Concepedia

Publication | Open Access

Documenting and Researching Endangered Languages: The Pangloss Collection.

100

Citations

5

References

2014

Year

TLDR

The Pangloss Collection, an open archive established in 1994 by LACITO CNRS, offers free access to over 1,400 recordings and annotated documents in 70 endangered or under‑resourced languages, supporting research and community use. The article introduces the current contents of the collection and illustrates its potential for researchers, speakers, and the public. Annotations include time‑aligned transcriptions, translations, and glosses, displayed interlinearly via a web interface, with XML structure enabling search and indexing, and long‑term preservation secured through a digital archive partnership.

Abstract

The Pangloss Collection is a language archive developed since 1994 at the Langues et Civilisations a Tradition Orale (LACITO) research group of the French Centre National de la Recherche Scientifique (CNRS). It contributes to the documentation and study of the world’s languages by providing free access to documents of connected, spontaneous speech, mostly in endangered or under-resourced languages, recorded in their cultural context and transcribed in consultation with native speakers.

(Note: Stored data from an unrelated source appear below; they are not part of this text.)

(** C9, as the code has it. [importData] returns false and leaves the
    store as it was when the format is not 'json', when the text does
    not parse, and when it parses to null.  Otherwise it writes the
    imported config and then the imported feeds (each when truthy), in
    two separate writes; when the store refuses neither write, both are
    applied and it returns true. *)
Theorem importData_applies_when_store_accepts (J : JSON) (data : string)
  (s : Runtime) :
  (exists s', importData J data csv s = (Return false, s') /\ stored s' = stored s) /\
  (forall e, JSON_parse J data = Throw e ->
     exists s', importData J data json s = (Return false, s') /\
                stored s' = stored s) /\
  (JSON_parse J data = Return ImportedNull ->
     exists s', importData J data json s = (Return false, s') /\
                stored s' = stored s) /\
  (forall config feeds,
     JSON_parse J data = Return (ImportedValue config feeds) ->
     (forall d k v, refuses (host s) d k v = false) ->
     exists s', importData J data json s = (Return true, s') /\
                stored s' = applied config feeds (stored s)).
Proof.
  split; [|split; [|split]].
  - exists s. split; reflexivity.
  - intros e Hp. unfold importData, try_catch, bind at 1, lift. rewrite Hp.
    eexists. split; reflexivity.
  - intros Hp. unfold importData, try_catch, bind at 1, lift. rewrite Hp.
    eexists. split; reflexivity.
  - intros config feeds Hp Hacc.
    unfold importData, try_catch, bind at 1, lift. rewrite Hp. cbv beta iota.
    destruct config as [c|]; destruct feeds as [f|]; unfold applied;
      unfold saveConfig, saveFeeds, bind, ret;
      repeat (rewrite safeStorageSet_accepted by exact Hacc; cbv beta iota);
      eexists; split; reflexivity.
Qed.

(** A backup with a configuration and two items. *)
Definition backupConfig : AppConfig.t :=
  AppConfig.mk [builtin "hacker-news" HackerNews true "Hacker News" 15 (Some 100)]
    None None None dark 50.

Definition backupFeeds : list FeedItem.t :=
  [datedStory "one"; datedStory "two"].

Definition backupText : string := "{ config: ..., feeds: [...] }".

(** [JSON.parse] on the backup text; any other text is a syntax error. *)
Definition backupJSON : JSON :=
  mkJSON (fun data =>
            if String.eqb data backupText
            then Return (ImportedValue (Some backupConfig) (Some backupFeeds))
            else Throw (SyntaxError "Unexpected token"))
         (fun _ _ => backupText).

Lemma importData_applies_when_store_accepts_witness :
  exists s',
    importData backupJSON backupText json (storeWith (hostOf true acceptsAll) ∅) =
      (Return true, s') /\
    stored s' = applied (Some backupConfig) (Some backupFeeds) ∅.
Proof.
  destruct (importData_applies_when_store_accepts backupJSON backupText
              (storeWith (hostOf true acceptsAll) ∅)) as (_ & _ & _ & Hok).
  apply (Hok (Some backupConfig) (Some backupFeeds)); reflexivity.
Defined.

(** A store whose quota the feed list exceeds: it takes the
    configuration and refuses the feeds. *)
Definition refusesFeeds : gmap string StoredValue -> string -> StoredValue -> bool :=
  fun _ _ value => match value with VFeeds _ => true | _ => false end.

(** The specification's sentence fails. In the development fallback
    ([localStorage]) the refused second write throws: [importData]
    reports failure, and the configuration of the backup has already
    replaced the stored one while the feeds have not. *)
Lemma importData_failure_after_partial_write :
  let before := storeWith (hostOf false refusesFeeds) ∅ in
  let run := importData backupJSON backupText json before in
  fst run = Return false /\
  stored before !! KEY_CONFIG = None /\
  stored (snd run) !! KEY_CONFIG = Some (VConfig backupConfig) /\
  stored (snd run) !! KEY_FEEDS = None.
Proof. vm_compute. repeat split. Qed.

(** In the extension the refused write is not even reported: the
    callback resolves the promise, [importData] returns true, and only
    the configuration was stored. *)
Example importData_success_after_partial_write :
  let run := importData backupJSON backupText json
               (storeWith (hostOf true refusesFeeds) ∅) in
  fst run = Return true /\
  stored (snd run) !! KEY_CONFIG = Some (VConfig backupConfig) /\
  stored (snd run) !! KEY_FEEDS = None.
Proof. vm_compute. repeat split. Qed.

Example importData_bad_text :
  importData backupJSON "not json" json (storeWith (hostOf true acceptsAll) ∅) =
    (Return false,
     set_console [mkLog LogError "Import error:" (Some (SyntaxError "Unexpected token"))]
       (storeWith (hostOf true acceptsAll) ∅)).
Proof. vm_compute. reflexivity. Qed.

End StorageFacts.

(* ===================================================================== *)
(** * Freshness: the last-update text, and metadata written by a refresh  *)
(* ===================================================================== *)
Module LastUpdateFacts.
Import JS Chrome Freshness Storage Fixtures CalendarFacts.

(** X1. [formatLastUpdateTime] picks its message by the age of the data:
    under a minute (a timestamp in the future included) "just updated";
    then whole minutes 1..59, whole hours 1..23, and whole days from 1 on.
    Without a translation function the text is empty, and a timestamp of
    0 reads "never updated". *)
Theorem formatLastUpdateTime_tiers (c : Clock) (timestamp : Z) (t : Translate) :
  formatLastUpdateTime c timestamp None = "" /\
  formatLastUpdateTime c 0 (Some t) = t "refresh.neverUpdated" None /\
  (timestamp <> 0 ->
   let age := now c - timestamp in
   (age < 60000 ->
      formatLastUpdateTime c timestamp (Some t) = t "refresh.justUpdated" None) /\
   (60000 <= age < 3600000 ->
      formatLastUpdateTime c timestamp (Some t) =
        t "refresh.minutesAgo" (Some ("minutes", age / 60000)) /\
      1 <= age / 60000 <= 59) /\
   (3600000 <= age < 86400000 ->
      formatLastUpdateTime c timestamp (Some t) =
        t "refresh.hoursAgo" (Some ("hours", age / 3600000)) /\
      1 <= age / 3600000 <= 23) /\
   (86400000 <= age ->
      formatLastUpdateTime c timestamp (Some t) =
        t "refresh.daysAgo" (Some ("days", age / 86400000)) /\
      1 <= age / 86400000)).
Proof.
  split; [reflexivity|]. split; [reflexivity|].
  intros Hts age.
  assert (Hnz : (timestamp =? 0) = false) by (apply Z.eqb_neq; exact Hts).
  unfold formatLastUpdateTime. rewrite Hnz. fold age.
  change (60 * 1000) with 60000. change (60 * 60 * 1000) with 3600000.
  change (24 * 60 * 60 * 1000) with 86400000.
  assert (Hm := Z.div_mod age 60000 ltac:(lia)).
  assert (Hm' := Z.mod_pos_bound age 60000 ltac:(lia)).
  assert (Hh := Z.div_mod age 3600000 ltac:(lia)).
  assert (Hh' := Z.mod_pos_bound age 3600000 ltac:(lia)).
  assert (Hd := Z.div_mod age 86400000 ltac:(lia)).
  assert (Hd' := Z.mod_pos_bound age 86400000 ltac:(lia)).
  repeat split.
  - intros Hage. assert (H1 : (age / 60000 <? 1) = true) by (apply Z.ltb_lt; lia).
    rewrite H1. reflexivity.
  - destruct H as [Hlo Hhi].
    assert (H1 : (age / 60000 <? 1) = false) by (apply Z.ltb_ge; lia).
    assert (H2 : (age / 60000 <? 60) = true) by (apply Z.ltb_lt; lia).
    rewrite H1, H2. reflexivity.
  - lia.
  - lia.
  - destruct H as [Hlo Hhi].
    assert (H1 : (age / 60000 <? 1) = false) by (apply Z.ltb_ge; lia).
    assert (H2 : (age / 60000 <? 60) = false) by (apply Z.ltb_ge; lia).
    assert (H3 : (age / 3600000 <? 24) = true) by (apply Z.ltb_lt; lia).
    rewrite H1, H2, H3. reflexivity.
  - lia.
  - lia.
  - assert (H1 : (age / 60000 <? 1) = false) by (apply Z.ltb_ge; lia).
    assert (H2 : (age / 60000 <? 60) = false) by (apply Z.ltb_ge; lia).
    assert (H3 : (age / 3600000 <? 24) = false) by (apply Z.ltb_ge; lia).
    rewrite H1, H2, H3. reflexivity.
  - lia.
Qed.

The Collection is an Open Archive containing media files (recordings), text annotations, and metadata; it currently contains over 1,400 recordings in 70 languages, including more than 400 transcribed and annotated documents. The annotations consist of transcription, free translation in English, French and/or other languages, and, in many cases, word or morpheme glosses; they are time-aligned with the recordings, usually at the utterance level. A web interface makes these annotations accessible online in an interlinear display format, in synchrony with the sound, using any standard browser. The structure of the XML documents makes them accessible to searching and indexing, always preserving the links to the recordings. Longterm preservation is guaranteed through a partnership with a digital archive. A guiding principle of the Pangloss Collection is that a close association between documentation and research is highly profitable to both. This article presents the collections currently available; it also aims to convey a sense of the range of possibilities they offer to the scientific and speaker communities and to the general public.